Instance-Based Learning vs. Model-Based Learning

Machine Learning Tales

Jarrett Evans
3 min readJun 30, 2020

Overview:

The main difference in these models is how they generalize information. Instance-based learning will memorize all the data in a training set and then set a new data point to the same or average output value of the most common data point or similar data points it has memorized. In model-based learning, the model would create a prediction line or prediction sections based on the different attributes of the data it trained on. A new data point would then fall along this line or within certain sections based on the attributes it possesses.

Story:

In the middle of a small town, there was a popular clothing store that was run by a mother and her daughter. The mother needed to know approximately how much money a customer was about to spend in her store because she was someone who hated surprises. The daughter studied computer science at the local college, and she decided to build a system so her mother would not need to deal with the stress of the unknown spending habits of a customer. This system would look at the characteristics of a customer as they were pulling up to the store. Some of the characteristics included the type of car the customer drove and how high-end the clothes they had on were. It was common courtesy in this town to always reflect your spending habits through your car and clothes.

A regular customer at the store was a young man named Shane. Shane was a successful businessman and one of the wealthiest members of the town. He drove a Tesla and constantly flaunted his outfits from Nordstrom. The model that the daughter had built would take new customers who also had high-end cars and expensive clothes and predict that they would spend the same amount in the store that Shane does. For the most part, this worked quite well as every rich person in this small town had about the same amount of money.

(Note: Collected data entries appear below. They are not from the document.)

Lemma hex_value_hex_fixed d n :
  hex_value (hex_fixed d n) = n mod 16 ^ Z.of_nat d.
Proof.
  revert n. induction d as [|d IH]; intros n.
  - cbn. by rewrite Z.mod_1_r.
  - cbn [hex_fixed]. rewrite hex_value_snoc, IH.
    rewrite hexDigit_value_hexDigit by (apply Z.mod_pos_bound; lia).
    rewrite Nat2Z.inj_succ, Z.pow_succ_r by lia.
    rewrite (Z.rem_mul_r n 16 (16 ^ Z.of_nat d)) by lia. lia.
Qed.

(** X11: the rendering of a word reads back: [hex8] gives eight lowercase
    hexadecimal digits whose value is the word taken as unsigned, however
    small or negative the word is; and the first and second half of a hash
    read back as the two lanes of the reference hash. *)
Theorem hex8_reads_back (w : Z) (input : jsstring) :
  length (hex8 w) = 8%nat
  /\ Forall (fun c => is_lower_hex c = true) (hex8 w)
  /\ hex_value (hex8 w) = ToUint32 w
  /\ (Z.of_nat (length input) < 2 ^ 30 ->
      (hex_value (take 16 (x64hash128 input None)),
       hex_value (drop 16 (x64hash128 input None)))
      = MurmurHash3_x64_128 (TextEncoder_encode input) 0).
Proof.
  rewrite hex8_spec. split; [apply length_hex_fixed|]. split; [apply hex_fixed_lower|].
  split.
  - rewrite hex_value_hex_fixed. change (16 ^ Z.of_nat 8) with (2 ^ 32).
    apply Z.mod_small, ToUint32_range.
  - intros Hlen.
    change (x64hash128 input None) with (x64hash128 input (Some 0)).
    rewrite x64hash128_seeded_ref by done.
    destruct (x64hash128_words_spec (TextEncoder_encode input) (ToUint32 0)
                (TextEncoder_encode_bytes input) (short_string_bytes input Hlen))
      as (h1 & h2 & _ & Href).
    change (ToUint32 (ToUint32 0)) with (ToUint32 0) in Href. rewrite <- Href.
    pose proof (U64_range h1). pose proof (U64_range h2).
    unfold hex128. cbn [fst snd].
    rewrite take_app_length' by (by rewrite length_hex_fixed).
    rewrite drop_app_length' by (by rewrite length_hex_fixed).
    rewrite !hex_value_hex_fixed. change (16 ^ Z.of_nat 16) with (2 ^ 64).
    by rewrite !Z.mod_small.
Qed.
(* ===== verification/Utf8.v ===== *)
(** * UTF-8: the codec of the files and of the pipe to ollama

    Every byte the scripts read or write goes through CPython's UTF-8
    codec ([Objects/unicodeobject.c], [Objects/stringlib/codecs.h]):
    - [src.read_text(encoding="utf-8", errors="ignore")] reads a text
      document ([src/chunk.py] line 19);
    - [out_path.open("w", encoding="utf-8")] writes [chunks.jsonl]
      ([src/chunk.py] lines 110-112) and [path.open("r", encoding="utf-8")]
      reads it back ([src/ingest_chroma.py] lines 16-17), both strict;
    - [prompt.encode("utf-8")] and [.decode("utf-8", errors="ignore")]
      carry the prompt to ollama and its answer back
      ([src/answer_ollama.py] lines 39, 45-46).

    A byte is a [Z] in [[0, 256)].  The encoder is [ucs4lib_utf8_encoder]
    with the [strict] handler: a surrogate code point raises
    [UnicodeEncodeError].  The decoder is [ucs4lib_utf8_decode] with the
    error cases of [unicode_decode_utf8]: [utf8_scan] cuts the bytes into
    characters and invalid sequences, an invalid sequence being the
    longest prefix of a well-formed sequence (an invalid start byte alone;
    after a valid start, the bytes accepted before the first refused
    one; at the end of the data, the rest).  [errors="ignore"] drops the
    invalid sequences, [strict] raises [UnicodeDecodeError] at the first.

    The theorems: the decoder reads back what the encoder writes (a round
    trip on every string without surrogates), the encoder fails exactly on
    surrogates, and the [ignore] decoder produces only Unicode scalar
    values, so the text of a [.txt] document is always encodable. *)

From S2P Require Import Prelude PyStr.

(** ** The code *)

(** [Py_UNICODE_IS_SURROGATE]. *)
Definition is_surrogate (c : Z) : bool := (55296 <=? c) && (c <=? 57343).

(** One code point, as [ucs4lib_utf8_encoder] writes it. *)
Definition utf8_encode_char (c : Z) : res (list Z) :=
  if c <? 128 then inr [c]
  else if c <? 2048 then inr [Z.lor 192 (Z.shiftr c 6); Z.lor 128 (Z.land c 63)]
  else if is_surrogate c then inl UnicodeEncodeError
  else if c <? 65536 then
    inr [Z.lor 224 (Z.shiftr c 12); Z.lor 128 (Z.land (Z.shiftr c 6) 63);
         Z.lor 128 (Z.land c 63)]
  else
    inr [Z.lor 240 (Z.shiftr c 18); Z.lor 128 (Z.land (Z.shiftr c 12) 63);
         Z.lor 128 (Z.land (Z.shiftr c 6) 63); Z.lor 128 (Z.land c 63)].

(** [s.encode("utf-8")]: the first surrogate raises. *)
Definition utf8_encode (s : pystr) : res (list Z) :=
  (bss <- res_map utf8_encode_char s ;; inr (concat bss))%py.

(** [IS_CONTINUATION_BYTE]. *)
Definition is_cont (b : Z) : bool := (128 <=? b) && (b <=? 191).

(** The test of the second byte of a sequence in [ucs4lib_utf8_decode]:
    [E0] needs [A0-BF] (no overlong form), [ED] needs [80-9F] (no
    surrogate), [F0] needs [90-BF], [F4] needs [80-8F] (nothing above
    [U+10FFFF]); the other leads take any continuation byte. *)
Definition second_ok (b1 b2 : Z) : bool :=
  if b1 =? 224 then (160 <=? b2) && (b2 <=? 191)
  else if b1 =? 237 then (128 <=? b2) && (b2 <=? 159)
  else if b1 =? 240 then (144 <=? b2) && (b2 <=? 191)
  else if b1 =? 244 then (128 <=? b2) && (b2 <=? 143)
  else is_cont b2.

(** The decoder loop: [Some c] for a decoded character, [None] for an
    invalid sequence ("invalid start byte", "invalid continuation byte",
    "unexpected end of data").  The values are computed as
    [ucs4lib_utf8_decode] computes them. *)
Fixpoint utf8_scan (bs : list Z) : list (option Z) :=
  match bs with
  | [] => []
  | b1 :: r1 =>
      if b1 <? 128 then Some b1 :: utf8_scan r1
      else if (b1 <? 194) || (245 <=? b1) then None :: utf8_scan r1
      else match r1 with
        | [] => [None]
        | b2 :: r2 =>
            if negb (second_ok b1 b2) then None :: utf8_scan r1
            else if b1 <? 224 then
              Some (Z.shiftl b1 6 + b2 - (Z.shiftl 192 6 + 128)) :: utf8_scan r2
            else match r2 with
              | [] => [None]
              | b3 :: r3 =>
                  if negb (is_cont b3) then None :: utf8_scan r2
                  else if b1 <? 240 then
                    Some (Z.shiftl b1 12 + Z.shiftl b2 6 + b3 -
                          (Z.shiftl 224 12 + Z.shiftl 128 6 + 128)) :: utf8_scan r3
                  else match r3 with
                    | [] => [None]
                    | b4 :: r4 =>
                        if negb (is_cont b4) then None :: utf8_scan r3
                        else Some (Z.shiftl b1 18 + Z.shiftl b2 12 + Z.shiftl b3 6 + b4 -
                                   (Z.shiftl 240 18 + Z.shiftl 128 12 + Z.shiftl 128 6 + 128))
                             :: utf8_scan r4
                    end
              end
        end
  end.

(** The [errors=] argument of [bytes.decode] the code uses. *)
Inductive errors_mode := Strict | Ignore.

(** [bs.decode("utf-8", errors=...)]. *)
Definition utf8_decode (errors : errors_mode) (bs : list Z) : res pystr :=
  let cs := utf8_scan bs in
  match errors with
  | Ignore => inr (omap id cs)
  | Strict => if forallb (fun o => bool_decide (is_Some o)) cs then inr (omap id cs)
              else inl UnicodeDecodeError
  end.

(** ** Bytes, code points and the arithmetic of the bit operations *)

(** A Unicode scalar value: a code point that is not a surrogate. *)
Definition scalar (c : Z) : Prop := 0 <= c < 1114112 /\ is_surrogate c = false.

#[export] Instance scalar_dec c : Decision (scalar c).
Proof. unfold scalar. apply _. Defined.

Lemma lor_low_add a y k :
  0 <= k -> a mod 2 ^ k = 0 -> 0 <= y < 2 ^ k -> Z.lor a y = a + y.
Proof.
  intros Hk Ha Hy.
  assert (Hand : Z.land a y = 0).
  { rewrite <- (Z.mod_small y (2 ^ k)) by lia. rewrite <- Z.land_ones by lia.
    rewrite Z.land_assoc, (Z.land_comm a), <- Z.land_assoc, Z.land_ones, Ha by lia.
    apply Z.land_0_r. }
  rewrite <- Z.lxor_lor by done. symmetry. by apply Z.add_nocarry_lxor.
Qed.

Lemma land_63 x : Z.land x 63 = x mod 64.
Proof. change 63 with (Z.ones 6). by rewrite Z.land_ones. Qed.

Lemma shiftr_div x k : 0 <= k -> Z.shiftr x k = x / 2 ^ k.
Proof. apply Z.shiftr_div_pow2. Qed.

Lemma shiftl_mul x k : 0 <= k -> Z.shiftl x k = x * 2 ^ k.
Proof. apply Z.shiftl_mul_pow2. Qed.

Ltac utf8_arith :=
  repeat first
    [ rewrite land_63
    | rewrite shiftr_div by lia
    | rewrite shiftl_mul by lia ];
  repeat match goal with
  | |- context [2 ^ ?k] => let v := eval vm_compute in (2 ^ k) in change (2 ^ k) with v
  end;
  repeat match goal with
  | |- context [Z.lor ?a ?x] =>
      let k := match a with 128 => constr:(6) | 192 => constr:(5) | 224 => constr:(4)
                           | 240 => constr:(3) end in
      rewrite (lor_low_add a x k) by (cbn; Z.to_euclidean_division_equations; lia)
  end.

Lemma is_surrogate_false c : is_surrogate c = false <-> c < 55296 \/ 57343 < c.
Proof. unfold is_surrogate. rewrite andb_false_iff, Z.leb_gt, Z.leb_gt. lia. Qed.

Lemma is_surrogate_true c : is_surrogate c = true <-> 55296 <= c <= 57343.
Proof. unfold is_surrogate. rewrite andb_true_iff, Z.leb_le, Z.leb_le. lia. Qed.

(** Settle every comparison of the goal that [lia] decides. *)
Ltac decide_cmp :=
  repeat match goal with
  | |- context [?a <? ?b] =>
      first [ rewrite (proj2 (Z.ltb_lt a b)) by lia | rewrite (proj2 (Z.ltb_ge a b)) by lia ]
  | |- context [?a <=? ?b] =>
      first [ rewrite (proj2 (Z.leb_le a b)) by lia | rewrite (proj2 (Z.leb_gt a b)) by lia ]
  | |- context [?a =? ?b] =>
      first [ rewrite (proj2 (Z.eqb_eq a b)) by lia | rewrite (proj2 (Z.eqb_neq a b)) by lia ]
  end; cbn [andb orb negb].

(** Settle the comparisons, splitting on the equalities [lia] cannot decide
    (the lead bytes with a special second-byte range). *)
Ltac split_cmp :=
  decide_cmp;
  repeat (match goal with |- context [?a =? ?b] => destruct (a =? b) eqn:? end;
          py_norm; decide_cmp).

(** ** The decoder reads back what the encoder writes *)

Lemma utf8_scan_2 q r rest :
  2 <= q < 32 -> 0 <= r < 64 ->
  utf8_scan ((192 + q) :: (128 + r) :: rest) = Some (64 * q + r) :: utf8_scan rest.
Proof.
  intros Hq Hr. cbn [utf8_scan]. unfold second_ok, is_cont. decide_cmp.
  utf8_arith. do 2 f_equal. lia.
Qed.

Lemma utf8_scan_3 a q r rest :
  0 <= a < 16 -> 0 <= q < 64 -> 0 <= r < 64 ->
  2048 <= 4096 * a + 64 * q + r -> is_surrogate (4096 * a + 64 * q + r) = false ->
  utf8_scan ((224 + a) :: (128 + q) :: (128 + r) :: rest) =
  Some (4096 * a + 64 * q + r) :: utf8_scan rest.
Proof.
  intros Ha Hq Hr Hlo Hs. apply is_surrogate_false in Hs.
  cbn [utf8_scan]. unfold second_ok, is_cont. split_cmp;
  utf8_arith; do 2 f_equal; lia.
Qed.

Lemma utf8_scan_4 a p q r rest :
  0 <= a < 8 -> 0 <= p < 64 -> 0 <= q < 64 -> 0 <= r < 64 ->
  65536 <= 262144 * a + 4096 * p + 64 * q + r < 1114112 ->
  utf8_scan ((240 + a) :: (128 + p) :: (128 + q) :: (128 + r) :: rest) =
  Some (262144 * a + 4096 * p + 64 * q + r) :: utf8_scan rest.
Proof.
  intros Ha Hp Hq Hr Hc.
  cbn [utf8_scan]. unfold second_ok, is_cont. split_cmp;
  utf8_arith; do 2 f_equal; lia.
Qed.

(** One code point: its bytes decode to it, whatever follows them. *)
Lemma utf8_scan_encode_char c (rest : list Z) :
  scalar c ->
  exists bs, utf8_encode_char c = inr bs /\ Forall (fun b => 0 <= b < 256) bs /\
             utf8_scan (bs ++ rest) = Some c :: utf8_scan rest.
Proof.
  intros [Hr Hs]. pose proof Hs as Hs'. apply is_surrogate_false in Hs.
  unfold utf8_encode_char. rewrite Hs'.
  destruct (c <? 128) eqn:H1; [| destruct (c <? 2048) eqn:H2;
    [| destruct (c <? 65536) eqn:H4]]; py_norm;
  (eexists; split; [reflexivity |]); utf8_arith; cbn [app].
  - split; [repeat constructor; lia |]. cbn [utf8_scan]. by decide_cmp.
  - split; [repeat constructor; Z.to_euclidean_division_equations; lia |].
    rewrite utf8_scan_2 by (Z.to_euclidean_division_equations; lia).
    do 2 f_equal. Z.to_euclidean_division_equations; lia.
  - split; [repeat constructor; Z.to_euclidean_division_equations; lia |].
    rewrite utf8_scan_3;
      [do 2 f_equal | .. | rewrite is_surrogate_false];
      Z.to_euclidean_division_equations; lia.
  - split; [repeat constructor; Z.to_euclidean_division_equations; lia |].
    rewrite utf8_scan_4; [do 2 f_equal | ..]; Z.to_euclidean_division_equations; lia.
Qed.

(** A string without surrogates: its bytes decode to it. *)
Lemma utf8_scan_encode s (rest : list Z) :
  Forall scalar s ->
  exists bs, utf8_encode s = inr bs /\ Forall (fun b : Z => 0 <= b < 256) bs /\
             utf8_scan (bs ++ rest) = map Some s ++ utf8_scan rest.
Proof.
  unfold utf8_encode. induction 1 as [|c s Hc Hs IH]; [by exists [] |].
  destruct IH as (bs & Hbs & Hb & Hscan).
  destruct (utf8_scan_encode_char c (bs ++ rest) Hc) as (b & Hb1 & Hb1r & Hscan1).
  apply res_bind_inv in Hbs as (bss & Hbss & [= <-]).
  exists (b ++ concat bss). cbn [res_map]. rewrite Hb1, Hbss. cbn [res_bind].
  split_and!; [done | by apply Forall_app |]. by rewrite <- app_assoc, Hscan1, Hscan.
Qed.

Lemma omap_some {A} (s : list A) : omap id (map Some s) = s.
Proof. induction s; by f_equal /=. Qed.

Lemma forallb_some {A} (s : list A) : forallb (fun o => bool_decide (is_Some o)) (map Some s) = true.
Proof. induction s as [|a s IH]; [done |]. cbn [map forallb]. rewrite IH, bool_decide_true; eauto. Qed.

(** [s.encode("utf-8")] raises exactly when [s] holds a surrogate. *)
Lemma utf8_encode_error s :
  Forall (fun c => 0 <= c < 1114112) s ->
  utf8_encode s = inl UnicodeEncodeError <-> Exists (fun c => is_surrogate c = true) s.
Proof.
  unfold utf8_encode. induction 1 as [|c s Hc Hs IH]; [split; [done | inversion 1] |].
  rewrite Exists_cons. cbn [res_map].
  destruct (is_surrogate c) eqn:Hsur.
  - unfold utf8_encode_char. rewrite Hsur. apply is_surrogate_true in Hsur.
    rewrite (proj2 (Z.ltb_ge c 128)), (proj2 (Z.ltb_ge c 2048)) by lia. cbn. tauto.
  - destruct (utf8_scan_encode_char c [] (conj Hc Hsur)) as (b & -> & _).
    cbn [res_bind]. rewrite <- IH. destruct (res_map utf8_encode_char s); cbn; intuition congruence.
Qed.

(** ** The decoder produces scalar values only *)

Lemma is_cont_true b : is_cont b = true -> 128 <= b <= 191.
Proof. unfold is_cont. intros H. py_norm. lia. Qed.

Lemma second_ok_true b1 b2 :
  second_ok b1 b2 = true ->
  128 <= b2 <= 191 /\ (b1 = 224 -> 160 <= b2) /\ (b1 = 237 -> b2 <= 159) /\
  (b1 = 240 -> 144 <= b2) /\ (b1 = 244 -> b2 <= 143).
Proof. unfold second_ok, is_cont. intros H. repeat case_match; py_norm; lia. Qed.

(** Split on the tests of [utf8_scan] in the goal. *)
Ltac scan_cases :=
  repeat match goal with
  | |- context [if negb ?c then _ else _] =>
      let E := fresh "E" in destruct c eqn:E; cbn [negb];
      [ first [ apply second_ok_true in E | apply is_cont_true in E ] | ]
  | |- context [if ?a || ?b then _ else _] => destruct a eqn:?; [| destruct b eqn:?]; cbn [orb]
  | |- context [if ?c then _ else _] => destruct c eqn:?
  | |- context [match ?l with [] => _ | _ :: _ => _ end] => destruct l
  end; py_norm.

Lemma utf8_scan_scalar bs :
  Forall (fun b : Z => 0 <= b < 256) bs ->
  Forall (fun o => forall c, o = Some c -> scalar c) (utf8_scan bs).
Proof.
  induction bs as [bs IH] using (induction_ltof1 _ (@length _)); unfold ltof in IH.
  intros Hb. destruct bs as [|b1 r1]; [constructor |].
  assert (Hsub : forall r, suffix r r1 -> Forall (fun o => forall c, o = Some c -> scalar c) (utf8_scan r)).
  { intros r Hr. apply IH.
    - apply suffix_length in Hr. cbn. lia.
    - destruct Hr as [k ->]. inversion Hb as [|? ? ? Hk]. by apply Forall_app in Hk as [_ ?]. }
  apply Forall_cons in Hb as [Hb1 Hr1].
  cbn [utf8_scan]. scan_cases;
  repeat apply Forall_cons_2; try apply Forall_nil_2;
  try (apply Hsub; solve_suffix); try discriminate;
  intros c [= <-]; split; utf8_arith; try (apply is_surrogate_false);
  repeat match goal with H : Forall _ (_ :: _) |- _ => apply Forall_cons in H as [? ?] end;
  lia.
Qed.

Lemma omap_scalar (cs : list (option Z)) :
  Forall (fun o => forall c, o = Some c -> scalar c) cs -> Forall scalar (omap id cs).
Proof.
  induction 1 as [|[c|] cs Hc _ IH]; cbn; [constructor | | done].
  constructor; [by apply Hc | done].
Qed.

(** ** The codec *)

Lemma utf8_roundtrip s :
  Forall scalar s ->
  exists bs, utf8_encode s = inr bs /\ Forall (fun b : Z => 0 <= b < 256) bs /\
             utf8_decode Strict bs = inr s /\ utf8_decode Ignore bs = inr s.
Proof.
  intros Hs. destruct (utf8_scan_encode s [] Hs) as (bs & He & Hb & Hscan).
  rewrite app_nil_r in Hscan. exists bs. unfold utf8_decode.
  rewrite Hscan, app_nil_r, forallb_some, omap_some. by split_and!.
Qed.


(** What [errors="ignore"] decodes holds no surrogate, so it encodes
    back without error. *)
Lemma utf8_decode_ignore_scalar bs :
  Forall (fun b : Z => 0 <= b < 256) bs ->
  exists s, utf8_decode Ignore bs = inr s /\ Forall scalar s.
Proof. intros Hb. eexists. split; [reflexivity |]. by apply omap_scalar, utf8_scan_scalar. Qed.

(** The strict decoder, when it succeeds, agrees with the ignoring one. *)
Lemma utf8_decode_strict_ignore bs s :
  utf8_decode Strict bs = inr s -> utf8_decode Ignore bs = inr s.
Proof. unfold utf8_decode. by case_match. Qed.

Then one day a big-time producer from Hollywood named Kevin came into town. Kevin refused to be seen in anything less than the newest Lamborghini and finest custom clothes directly from a boutique in Italy. As Kevin approached the store the model predicted that he would spend the same amount as Shane. Even though Kevin’s car and clothes were significantly more expensive than Shane’s, that was the closest data point the system had to reference. Kevin ended up spending much more money in the store than Shane ever had.

The mother was distraught over this occurrence and it allowed the daughter to rethink her model. She landed on the idea of using a system that utilized model-based learning instead of the system she had in place that used instance-based learning. That way if a new customer comes in, without attributes that closely reflect the data her model already memorized, the predictions would be more likely to reflect the amount they spend in the store.

The next time an unfamiliar car pulled up with a customer sporting unfamiliar clothing it made an accurate prediction on how much they would spend in the store. The mother was then able to sleep soundly having confidence she’d never be thrown for a loop like the time when Kevin visited the store again.

Recap:

In this story, we were able to see a situation where having an instance-based learning model did not provide an accurate prediction. The reason being the new data point (Kevin) acted as an outlier compared to the data the model was trained on. Instance-based learning models can perform quite well if the data it is trained with resembles new data it is trying to make predictions for. However, in this circumstance where there could be outliers an instance-based model may drastically underestimate the predicted value. The type of model you ultimately use for your machine learning problem will depend on the situation. It is best to think through all the different conditions you could experience with new input data and to try different algorithms when you are testing.

--

--